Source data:
(* ===== verification/Contract.v ===== *)
(** * The guest contract gate (host/src/contract.rs, the hook calls of host/src/runtime.rs,
    host/src/errors.rs)

    The contract versions a component can target, the projection of the canonical messages
    into the frozen ones, and the validation of everything a guest returns.  The generated
    bindings are a parameter: [Guest] has one raw export per contract version. *)

From S2P Require Import Prelude Bytes Chain Headers Route.

(** ** Versions *)

Inductive ContractVersion := V01 | V02 | V03 | V04.

Definition package (v : ContractVersion) : bytes :=
  bs match v with
     | V01 => "plecto:filter@0.1.0"
     | V02 => "plecto:filter@0.2.0"
     | V03 => "plecto:filter@0.3.0"
     | V04 => "plecto:filter@0.4.0"
     end%string.

#[export] Instance ContractVersion_eq_dec : EqDecision ContractVersion.
Proof. solve_decision. Defined.

Definition SUPPORTED_CONTRACT_VERSIONS : list ContractVersion := [V01; V02; V03; V04].

(** [str::contains]. *)
Fixpoint str_contains (p s : bytes) : bool :=
  starts_with p s || match s with [] => false | _ :: s => str_contains p s end.

(** The imports are the names the engine decodes from the component. *)
Fixpoint detect_contract_version (imports : list bytes) : option ContractVersion :=
  match imports with
  | [] => None
  | name :: rest =>
    if negb (starts_with (bs "plecto:filter/") name) then detect_contract_version rest
    else if str_contains (bs "@0.1.") name then Some V01
    else if str_contains (bs "@0.2.") name then Some V02
    else if str_contains (bs "@0.3.") name then Some V03
    else if str_contains (bs "@0.4.") name then Some V04
    else None
  end.

(** ** Frozen messages *)

(** [String::from_utf8_lossy]: each maximal ill-formed prefix of a sequence becomes U+FFFD. *)
Definition lead3 (a b : ascii) : bool :=
  in_range 224 224 a && in_range 160 191 b || in_range 225 236 a && utf8_cont b
  || in_range 237 237 a && in_range 128 159 b || in_range 238 239 a && utf8_cont b.
Definition lead4 (a b : ascii) : bool :=
  in_range 240 240 a && in_range 144 191 b || in_range 241 243 a && utf8_cont b
  || in_range 244 244 a && in_range 128 143 b.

Action item
The answer must be every line of the records that holds the string "Definition".

The completed task
Definition package (v : ContractVersion) : bytes :=
Definition SUPPORTED_CONTRACT_VERSIONS : list ContractVersion := [V01; V02; V03; V04].
Definition lead3 (a b : ascii) : bool :=
Definition lead4 (a b : ascii) : bool :=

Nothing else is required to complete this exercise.